### RECORDS
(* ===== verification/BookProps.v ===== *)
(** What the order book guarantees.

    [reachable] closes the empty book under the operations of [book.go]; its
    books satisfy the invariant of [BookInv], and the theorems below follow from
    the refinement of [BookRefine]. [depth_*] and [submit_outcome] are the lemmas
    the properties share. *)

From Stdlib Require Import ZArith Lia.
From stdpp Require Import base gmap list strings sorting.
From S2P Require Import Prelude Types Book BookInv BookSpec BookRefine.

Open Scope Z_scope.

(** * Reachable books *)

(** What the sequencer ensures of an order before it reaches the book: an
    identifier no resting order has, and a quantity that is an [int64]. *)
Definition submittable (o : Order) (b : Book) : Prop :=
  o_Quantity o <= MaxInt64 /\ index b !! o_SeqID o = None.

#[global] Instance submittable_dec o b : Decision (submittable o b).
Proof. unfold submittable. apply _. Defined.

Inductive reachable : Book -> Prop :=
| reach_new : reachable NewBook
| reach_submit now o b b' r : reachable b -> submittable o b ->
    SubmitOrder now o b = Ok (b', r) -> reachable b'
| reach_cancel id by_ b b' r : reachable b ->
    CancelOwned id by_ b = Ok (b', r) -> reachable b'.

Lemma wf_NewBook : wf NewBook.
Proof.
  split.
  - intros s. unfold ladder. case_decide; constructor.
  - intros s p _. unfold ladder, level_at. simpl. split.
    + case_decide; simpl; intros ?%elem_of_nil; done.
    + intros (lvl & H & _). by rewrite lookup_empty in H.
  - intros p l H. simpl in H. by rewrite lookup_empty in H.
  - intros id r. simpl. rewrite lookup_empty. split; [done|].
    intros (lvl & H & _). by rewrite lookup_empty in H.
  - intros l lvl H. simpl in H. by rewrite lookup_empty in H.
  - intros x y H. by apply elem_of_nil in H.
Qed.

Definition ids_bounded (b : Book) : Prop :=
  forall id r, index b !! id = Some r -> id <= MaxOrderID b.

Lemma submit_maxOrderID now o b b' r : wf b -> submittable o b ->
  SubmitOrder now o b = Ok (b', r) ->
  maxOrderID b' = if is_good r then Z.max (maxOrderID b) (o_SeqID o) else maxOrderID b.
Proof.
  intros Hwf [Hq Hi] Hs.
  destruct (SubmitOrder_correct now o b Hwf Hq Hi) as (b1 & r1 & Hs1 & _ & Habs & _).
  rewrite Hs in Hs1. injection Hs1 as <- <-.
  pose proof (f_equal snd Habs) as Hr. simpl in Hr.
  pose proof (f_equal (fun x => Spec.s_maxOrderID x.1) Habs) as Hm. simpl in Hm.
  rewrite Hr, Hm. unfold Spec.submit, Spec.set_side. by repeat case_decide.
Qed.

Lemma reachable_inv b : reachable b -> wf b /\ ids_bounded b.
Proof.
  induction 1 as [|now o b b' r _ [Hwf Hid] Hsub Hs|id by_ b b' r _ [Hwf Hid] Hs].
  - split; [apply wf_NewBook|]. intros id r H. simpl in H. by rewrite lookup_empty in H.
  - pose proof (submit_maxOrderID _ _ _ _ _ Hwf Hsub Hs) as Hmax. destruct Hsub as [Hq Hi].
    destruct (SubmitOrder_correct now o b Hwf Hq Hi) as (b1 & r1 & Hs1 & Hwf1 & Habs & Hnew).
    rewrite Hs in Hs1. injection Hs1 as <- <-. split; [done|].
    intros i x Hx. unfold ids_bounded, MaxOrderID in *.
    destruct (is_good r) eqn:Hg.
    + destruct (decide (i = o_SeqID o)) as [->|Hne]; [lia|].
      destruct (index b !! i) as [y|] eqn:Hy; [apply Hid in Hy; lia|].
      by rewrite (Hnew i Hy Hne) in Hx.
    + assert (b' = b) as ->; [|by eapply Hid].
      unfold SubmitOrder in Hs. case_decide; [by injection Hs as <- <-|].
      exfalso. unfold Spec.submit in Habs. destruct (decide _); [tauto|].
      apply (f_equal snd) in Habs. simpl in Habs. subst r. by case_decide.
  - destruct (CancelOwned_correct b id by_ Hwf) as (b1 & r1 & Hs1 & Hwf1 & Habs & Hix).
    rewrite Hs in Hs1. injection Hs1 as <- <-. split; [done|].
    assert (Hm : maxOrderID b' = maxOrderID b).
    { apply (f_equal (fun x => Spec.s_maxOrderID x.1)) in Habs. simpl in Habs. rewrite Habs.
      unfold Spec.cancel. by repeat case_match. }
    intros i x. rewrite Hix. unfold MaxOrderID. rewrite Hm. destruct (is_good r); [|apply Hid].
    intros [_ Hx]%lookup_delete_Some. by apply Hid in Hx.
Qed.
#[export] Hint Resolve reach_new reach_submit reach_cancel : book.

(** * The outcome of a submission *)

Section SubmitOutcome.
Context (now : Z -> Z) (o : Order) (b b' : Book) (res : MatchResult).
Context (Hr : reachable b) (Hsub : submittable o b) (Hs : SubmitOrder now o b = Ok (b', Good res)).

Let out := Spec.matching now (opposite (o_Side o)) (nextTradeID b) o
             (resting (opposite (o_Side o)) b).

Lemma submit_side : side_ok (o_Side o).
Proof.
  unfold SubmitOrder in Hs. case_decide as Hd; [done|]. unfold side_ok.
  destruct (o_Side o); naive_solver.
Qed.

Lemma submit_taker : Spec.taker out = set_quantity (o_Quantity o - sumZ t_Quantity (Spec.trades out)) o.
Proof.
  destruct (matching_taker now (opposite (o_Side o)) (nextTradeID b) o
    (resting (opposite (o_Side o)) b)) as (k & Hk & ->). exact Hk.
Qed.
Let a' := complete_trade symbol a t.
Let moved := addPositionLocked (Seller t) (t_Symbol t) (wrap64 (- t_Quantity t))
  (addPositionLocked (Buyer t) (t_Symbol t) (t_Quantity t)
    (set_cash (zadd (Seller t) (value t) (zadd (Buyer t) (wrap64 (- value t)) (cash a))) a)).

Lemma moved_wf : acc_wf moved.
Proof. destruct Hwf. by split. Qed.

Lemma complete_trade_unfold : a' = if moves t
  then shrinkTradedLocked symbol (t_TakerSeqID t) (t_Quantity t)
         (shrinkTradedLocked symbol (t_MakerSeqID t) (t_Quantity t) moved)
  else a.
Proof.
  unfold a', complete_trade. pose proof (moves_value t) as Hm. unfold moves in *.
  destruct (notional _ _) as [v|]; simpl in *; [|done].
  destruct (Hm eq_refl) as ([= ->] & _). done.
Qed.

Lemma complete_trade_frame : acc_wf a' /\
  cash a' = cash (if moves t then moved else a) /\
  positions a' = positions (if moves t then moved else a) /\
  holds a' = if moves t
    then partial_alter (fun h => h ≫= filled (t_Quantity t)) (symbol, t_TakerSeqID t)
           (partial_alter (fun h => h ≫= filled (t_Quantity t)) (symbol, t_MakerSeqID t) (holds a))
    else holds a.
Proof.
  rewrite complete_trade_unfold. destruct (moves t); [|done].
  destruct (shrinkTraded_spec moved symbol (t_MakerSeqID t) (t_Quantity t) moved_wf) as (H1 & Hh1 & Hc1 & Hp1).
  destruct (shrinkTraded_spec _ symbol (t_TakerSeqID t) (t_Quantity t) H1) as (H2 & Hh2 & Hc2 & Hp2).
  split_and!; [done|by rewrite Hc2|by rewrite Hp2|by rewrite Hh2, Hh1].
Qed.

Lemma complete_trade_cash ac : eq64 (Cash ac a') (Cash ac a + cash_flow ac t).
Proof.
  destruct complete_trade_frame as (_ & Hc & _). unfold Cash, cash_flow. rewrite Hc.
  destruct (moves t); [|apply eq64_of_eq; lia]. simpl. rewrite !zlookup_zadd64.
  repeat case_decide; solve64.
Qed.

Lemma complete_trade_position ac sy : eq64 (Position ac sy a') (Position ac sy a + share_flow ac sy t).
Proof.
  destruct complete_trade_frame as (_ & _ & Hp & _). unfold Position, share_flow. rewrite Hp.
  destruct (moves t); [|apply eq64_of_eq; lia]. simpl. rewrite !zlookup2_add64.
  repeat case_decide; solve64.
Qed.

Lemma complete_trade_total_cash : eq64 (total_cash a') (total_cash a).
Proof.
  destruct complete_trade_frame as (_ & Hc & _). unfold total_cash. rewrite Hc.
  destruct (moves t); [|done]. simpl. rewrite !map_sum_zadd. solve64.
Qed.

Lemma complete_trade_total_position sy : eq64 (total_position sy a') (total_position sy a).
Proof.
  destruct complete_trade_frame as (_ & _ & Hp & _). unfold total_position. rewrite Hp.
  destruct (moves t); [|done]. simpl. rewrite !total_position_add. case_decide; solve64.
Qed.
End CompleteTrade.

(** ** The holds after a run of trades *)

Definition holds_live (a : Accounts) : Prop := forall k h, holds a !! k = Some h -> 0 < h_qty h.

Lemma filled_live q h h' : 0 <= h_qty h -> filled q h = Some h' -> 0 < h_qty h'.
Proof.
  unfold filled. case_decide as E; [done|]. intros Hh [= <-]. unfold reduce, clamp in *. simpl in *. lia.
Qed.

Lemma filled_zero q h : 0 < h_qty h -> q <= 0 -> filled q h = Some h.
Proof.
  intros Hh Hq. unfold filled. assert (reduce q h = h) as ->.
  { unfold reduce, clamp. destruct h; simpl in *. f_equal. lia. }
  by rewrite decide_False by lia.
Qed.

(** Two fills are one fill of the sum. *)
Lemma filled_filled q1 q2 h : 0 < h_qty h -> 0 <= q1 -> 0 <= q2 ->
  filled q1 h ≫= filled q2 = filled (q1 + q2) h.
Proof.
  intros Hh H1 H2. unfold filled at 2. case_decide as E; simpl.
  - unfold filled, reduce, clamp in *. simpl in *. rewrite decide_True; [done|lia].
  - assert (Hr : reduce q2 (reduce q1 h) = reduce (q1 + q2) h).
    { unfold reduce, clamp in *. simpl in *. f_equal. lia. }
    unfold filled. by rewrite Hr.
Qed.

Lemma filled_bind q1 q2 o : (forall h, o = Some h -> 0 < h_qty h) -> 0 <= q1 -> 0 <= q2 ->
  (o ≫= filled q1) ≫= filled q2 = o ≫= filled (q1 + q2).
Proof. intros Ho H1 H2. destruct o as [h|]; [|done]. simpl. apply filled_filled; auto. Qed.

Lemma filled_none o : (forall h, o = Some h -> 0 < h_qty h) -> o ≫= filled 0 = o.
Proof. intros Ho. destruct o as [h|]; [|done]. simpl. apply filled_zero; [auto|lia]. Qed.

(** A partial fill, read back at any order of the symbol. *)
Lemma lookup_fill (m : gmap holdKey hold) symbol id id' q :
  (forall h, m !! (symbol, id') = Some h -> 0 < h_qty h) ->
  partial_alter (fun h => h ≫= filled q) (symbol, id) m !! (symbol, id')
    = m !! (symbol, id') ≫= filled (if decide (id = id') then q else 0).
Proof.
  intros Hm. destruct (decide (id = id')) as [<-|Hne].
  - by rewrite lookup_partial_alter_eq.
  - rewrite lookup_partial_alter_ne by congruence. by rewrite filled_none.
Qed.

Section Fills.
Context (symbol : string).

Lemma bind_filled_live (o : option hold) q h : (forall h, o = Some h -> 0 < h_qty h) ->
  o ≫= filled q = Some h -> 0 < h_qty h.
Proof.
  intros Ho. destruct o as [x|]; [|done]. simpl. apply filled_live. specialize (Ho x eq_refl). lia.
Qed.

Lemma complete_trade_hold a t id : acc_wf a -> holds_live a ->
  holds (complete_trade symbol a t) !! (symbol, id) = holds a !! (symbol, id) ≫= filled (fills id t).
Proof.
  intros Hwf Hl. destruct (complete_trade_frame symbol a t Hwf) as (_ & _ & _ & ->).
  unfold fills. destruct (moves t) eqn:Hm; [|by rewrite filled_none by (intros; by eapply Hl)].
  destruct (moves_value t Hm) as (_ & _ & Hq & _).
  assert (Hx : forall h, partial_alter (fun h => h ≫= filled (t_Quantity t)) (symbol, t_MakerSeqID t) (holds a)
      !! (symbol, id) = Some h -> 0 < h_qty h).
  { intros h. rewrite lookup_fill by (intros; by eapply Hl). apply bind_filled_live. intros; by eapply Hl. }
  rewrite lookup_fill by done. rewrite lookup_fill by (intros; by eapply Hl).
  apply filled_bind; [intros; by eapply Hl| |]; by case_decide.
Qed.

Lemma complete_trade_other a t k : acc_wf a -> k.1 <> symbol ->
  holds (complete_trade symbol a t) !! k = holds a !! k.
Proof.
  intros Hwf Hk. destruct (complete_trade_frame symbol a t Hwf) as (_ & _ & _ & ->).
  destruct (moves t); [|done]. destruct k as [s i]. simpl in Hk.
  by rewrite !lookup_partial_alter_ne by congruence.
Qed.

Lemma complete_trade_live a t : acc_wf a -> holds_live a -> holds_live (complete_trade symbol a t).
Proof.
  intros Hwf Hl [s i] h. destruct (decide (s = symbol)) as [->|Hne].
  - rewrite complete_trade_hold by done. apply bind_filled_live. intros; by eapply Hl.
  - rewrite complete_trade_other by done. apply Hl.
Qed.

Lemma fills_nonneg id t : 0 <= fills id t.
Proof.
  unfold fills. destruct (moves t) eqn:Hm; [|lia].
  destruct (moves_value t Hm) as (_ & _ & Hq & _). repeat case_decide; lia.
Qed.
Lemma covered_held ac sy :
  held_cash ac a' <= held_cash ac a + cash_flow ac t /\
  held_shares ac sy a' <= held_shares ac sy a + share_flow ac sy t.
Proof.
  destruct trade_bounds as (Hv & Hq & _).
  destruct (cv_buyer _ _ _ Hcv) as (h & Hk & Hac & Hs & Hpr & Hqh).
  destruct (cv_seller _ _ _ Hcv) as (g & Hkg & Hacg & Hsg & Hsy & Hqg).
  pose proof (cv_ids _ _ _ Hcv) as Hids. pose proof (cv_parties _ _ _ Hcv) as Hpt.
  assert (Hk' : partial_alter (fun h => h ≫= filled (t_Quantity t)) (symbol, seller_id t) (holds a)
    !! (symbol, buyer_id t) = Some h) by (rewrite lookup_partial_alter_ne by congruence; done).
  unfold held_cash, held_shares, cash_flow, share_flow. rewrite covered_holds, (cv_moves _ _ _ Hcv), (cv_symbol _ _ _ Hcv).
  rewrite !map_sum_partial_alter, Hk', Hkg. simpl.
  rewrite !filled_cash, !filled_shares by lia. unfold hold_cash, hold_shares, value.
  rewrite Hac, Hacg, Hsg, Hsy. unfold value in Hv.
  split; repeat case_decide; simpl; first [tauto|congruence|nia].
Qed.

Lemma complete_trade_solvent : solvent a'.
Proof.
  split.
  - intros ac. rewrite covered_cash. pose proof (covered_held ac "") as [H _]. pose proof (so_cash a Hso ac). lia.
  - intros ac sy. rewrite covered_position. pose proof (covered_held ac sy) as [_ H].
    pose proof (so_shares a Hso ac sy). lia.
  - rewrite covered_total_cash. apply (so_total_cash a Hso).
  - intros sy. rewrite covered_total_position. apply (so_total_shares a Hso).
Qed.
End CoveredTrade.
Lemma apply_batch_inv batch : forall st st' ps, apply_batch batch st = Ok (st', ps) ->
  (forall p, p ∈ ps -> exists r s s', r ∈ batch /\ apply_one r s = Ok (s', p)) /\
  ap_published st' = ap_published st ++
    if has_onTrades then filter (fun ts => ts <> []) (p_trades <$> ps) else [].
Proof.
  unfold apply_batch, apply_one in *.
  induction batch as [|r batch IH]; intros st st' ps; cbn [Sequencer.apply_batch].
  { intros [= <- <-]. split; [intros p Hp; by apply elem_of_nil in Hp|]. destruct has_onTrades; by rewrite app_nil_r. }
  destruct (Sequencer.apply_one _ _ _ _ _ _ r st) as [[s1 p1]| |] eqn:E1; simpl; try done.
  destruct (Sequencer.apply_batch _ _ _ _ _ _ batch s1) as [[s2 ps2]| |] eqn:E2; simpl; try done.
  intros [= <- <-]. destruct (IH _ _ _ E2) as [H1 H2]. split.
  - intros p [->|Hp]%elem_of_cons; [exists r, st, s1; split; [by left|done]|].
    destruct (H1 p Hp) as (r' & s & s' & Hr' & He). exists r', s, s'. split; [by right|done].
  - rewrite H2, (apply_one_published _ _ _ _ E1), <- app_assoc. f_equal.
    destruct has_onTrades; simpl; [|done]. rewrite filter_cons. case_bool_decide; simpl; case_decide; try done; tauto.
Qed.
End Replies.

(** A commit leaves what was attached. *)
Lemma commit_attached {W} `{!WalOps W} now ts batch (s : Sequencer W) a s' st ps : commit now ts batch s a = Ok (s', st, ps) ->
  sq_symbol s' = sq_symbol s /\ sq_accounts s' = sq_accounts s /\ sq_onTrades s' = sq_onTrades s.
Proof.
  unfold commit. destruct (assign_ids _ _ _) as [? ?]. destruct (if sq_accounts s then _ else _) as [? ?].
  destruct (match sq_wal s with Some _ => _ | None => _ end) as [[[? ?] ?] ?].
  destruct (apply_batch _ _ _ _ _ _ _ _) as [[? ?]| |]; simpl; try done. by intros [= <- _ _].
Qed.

### WORK TO BE COMPLETED
Your reply should consist of one number: how many lines in the entries contain the string "opposite".

### REPLY
4